=== Begin Enclosure ===

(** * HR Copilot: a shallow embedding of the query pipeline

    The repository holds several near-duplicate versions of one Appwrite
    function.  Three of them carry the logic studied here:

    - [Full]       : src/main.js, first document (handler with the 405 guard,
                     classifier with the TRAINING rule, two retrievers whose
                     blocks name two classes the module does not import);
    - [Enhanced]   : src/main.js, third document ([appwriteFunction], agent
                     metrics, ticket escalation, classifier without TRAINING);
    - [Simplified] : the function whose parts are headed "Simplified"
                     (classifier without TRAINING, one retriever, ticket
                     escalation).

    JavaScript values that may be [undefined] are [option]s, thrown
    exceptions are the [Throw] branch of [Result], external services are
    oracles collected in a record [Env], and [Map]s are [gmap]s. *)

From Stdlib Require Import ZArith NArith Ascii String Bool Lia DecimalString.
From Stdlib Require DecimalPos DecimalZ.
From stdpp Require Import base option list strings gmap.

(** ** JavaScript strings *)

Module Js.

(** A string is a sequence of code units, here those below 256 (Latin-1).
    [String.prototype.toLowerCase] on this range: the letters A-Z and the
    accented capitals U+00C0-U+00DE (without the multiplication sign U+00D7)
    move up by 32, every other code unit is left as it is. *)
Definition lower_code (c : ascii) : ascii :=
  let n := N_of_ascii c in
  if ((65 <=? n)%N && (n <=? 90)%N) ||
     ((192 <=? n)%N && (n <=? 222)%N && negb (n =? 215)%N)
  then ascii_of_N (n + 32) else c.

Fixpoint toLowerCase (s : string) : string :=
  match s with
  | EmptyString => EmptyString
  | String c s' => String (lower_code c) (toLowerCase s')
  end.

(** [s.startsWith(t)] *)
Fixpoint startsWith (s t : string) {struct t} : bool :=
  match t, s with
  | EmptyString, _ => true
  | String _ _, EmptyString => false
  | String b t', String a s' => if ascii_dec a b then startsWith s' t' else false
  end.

=== End Enclosure ===
=== Begin Enclosure ===

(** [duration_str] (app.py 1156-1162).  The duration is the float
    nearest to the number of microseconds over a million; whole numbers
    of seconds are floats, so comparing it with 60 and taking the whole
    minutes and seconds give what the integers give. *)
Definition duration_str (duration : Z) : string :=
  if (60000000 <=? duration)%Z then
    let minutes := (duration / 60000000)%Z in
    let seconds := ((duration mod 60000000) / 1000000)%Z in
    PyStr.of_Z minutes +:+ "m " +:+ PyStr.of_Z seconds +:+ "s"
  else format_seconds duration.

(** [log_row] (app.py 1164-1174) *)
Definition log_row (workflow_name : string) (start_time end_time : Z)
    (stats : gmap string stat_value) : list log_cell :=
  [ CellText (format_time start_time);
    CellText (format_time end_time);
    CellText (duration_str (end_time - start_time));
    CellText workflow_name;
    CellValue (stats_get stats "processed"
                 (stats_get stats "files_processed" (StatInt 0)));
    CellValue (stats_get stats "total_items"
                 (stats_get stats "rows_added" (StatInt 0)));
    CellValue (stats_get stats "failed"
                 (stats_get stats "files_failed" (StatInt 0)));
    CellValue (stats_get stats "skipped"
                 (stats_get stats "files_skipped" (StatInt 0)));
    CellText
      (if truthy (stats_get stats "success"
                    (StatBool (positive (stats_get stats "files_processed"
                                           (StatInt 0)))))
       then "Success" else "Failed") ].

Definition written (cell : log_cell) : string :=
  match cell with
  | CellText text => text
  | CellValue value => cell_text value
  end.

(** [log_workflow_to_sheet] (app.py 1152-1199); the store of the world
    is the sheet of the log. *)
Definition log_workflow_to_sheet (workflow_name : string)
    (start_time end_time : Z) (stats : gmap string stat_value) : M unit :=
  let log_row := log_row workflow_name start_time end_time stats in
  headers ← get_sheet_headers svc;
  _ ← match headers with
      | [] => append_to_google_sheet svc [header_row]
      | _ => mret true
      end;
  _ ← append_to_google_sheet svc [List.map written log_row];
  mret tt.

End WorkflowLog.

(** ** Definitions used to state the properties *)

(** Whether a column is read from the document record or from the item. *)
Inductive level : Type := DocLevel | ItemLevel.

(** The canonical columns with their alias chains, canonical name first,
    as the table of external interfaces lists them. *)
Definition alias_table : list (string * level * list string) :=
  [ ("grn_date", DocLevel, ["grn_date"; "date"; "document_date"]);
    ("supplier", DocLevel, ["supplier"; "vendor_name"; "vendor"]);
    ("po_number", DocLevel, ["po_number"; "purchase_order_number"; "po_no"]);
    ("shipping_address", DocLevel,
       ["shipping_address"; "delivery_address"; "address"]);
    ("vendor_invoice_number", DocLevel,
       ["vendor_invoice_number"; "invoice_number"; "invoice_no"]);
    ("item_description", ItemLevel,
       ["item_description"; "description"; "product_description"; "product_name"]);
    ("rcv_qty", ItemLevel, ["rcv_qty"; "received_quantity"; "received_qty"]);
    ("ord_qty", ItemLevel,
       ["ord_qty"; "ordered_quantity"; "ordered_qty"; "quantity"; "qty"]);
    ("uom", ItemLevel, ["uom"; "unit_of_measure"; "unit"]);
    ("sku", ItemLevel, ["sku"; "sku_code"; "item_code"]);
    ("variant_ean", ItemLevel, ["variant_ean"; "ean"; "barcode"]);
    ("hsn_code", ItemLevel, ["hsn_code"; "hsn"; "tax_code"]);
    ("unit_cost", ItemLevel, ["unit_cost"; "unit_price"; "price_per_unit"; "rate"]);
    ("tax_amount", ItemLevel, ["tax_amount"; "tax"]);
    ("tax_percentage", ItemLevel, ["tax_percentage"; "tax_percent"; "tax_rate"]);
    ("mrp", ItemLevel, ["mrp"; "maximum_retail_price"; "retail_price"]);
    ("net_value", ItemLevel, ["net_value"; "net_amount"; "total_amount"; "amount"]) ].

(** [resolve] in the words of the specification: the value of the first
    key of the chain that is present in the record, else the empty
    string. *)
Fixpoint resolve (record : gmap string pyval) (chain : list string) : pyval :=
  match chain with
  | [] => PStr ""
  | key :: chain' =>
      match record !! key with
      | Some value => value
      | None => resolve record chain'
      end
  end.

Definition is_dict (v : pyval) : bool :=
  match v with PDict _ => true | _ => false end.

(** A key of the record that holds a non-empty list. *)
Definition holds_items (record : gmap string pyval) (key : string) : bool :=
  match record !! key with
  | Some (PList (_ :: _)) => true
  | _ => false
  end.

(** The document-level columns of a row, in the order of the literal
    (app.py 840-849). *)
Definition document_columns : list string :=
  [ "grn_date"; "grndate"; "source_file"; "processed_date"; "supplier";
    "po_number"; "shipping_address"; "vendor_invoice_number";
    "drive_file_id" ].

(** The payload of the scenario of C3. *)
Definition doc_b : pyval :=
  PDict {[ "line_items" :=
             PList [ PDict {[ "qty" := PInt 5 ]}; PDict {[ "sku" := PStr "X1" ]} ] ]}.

=== End Enclosure ===

**BRIEF:** In the entries above, find the line holding "(StatInt 0)))))" and the line holding "let log_row := log_row"; print both of them and every line between, exactly, and nothing else.

**SOLVED PROBLEM:**
                                           (StatInt 0)))))
       then "Success" else "Failed") ].

Definition written (cell : log_cell) : string :=
  match cell with
  | CellText text => text
  | CellValue value => cell_text value
  end.

(** [log_workflow_to_sheet] (app.py 1152-1199); the store of the world
    is the sheet of the log. *)
Definition log_workflow_to_sheet (workflow_name : string)
    (start_time end_time : Z) (stats : gmap string stat_value) : M unit :=
  let log_row := log_row workflow_name start_time end_time stats in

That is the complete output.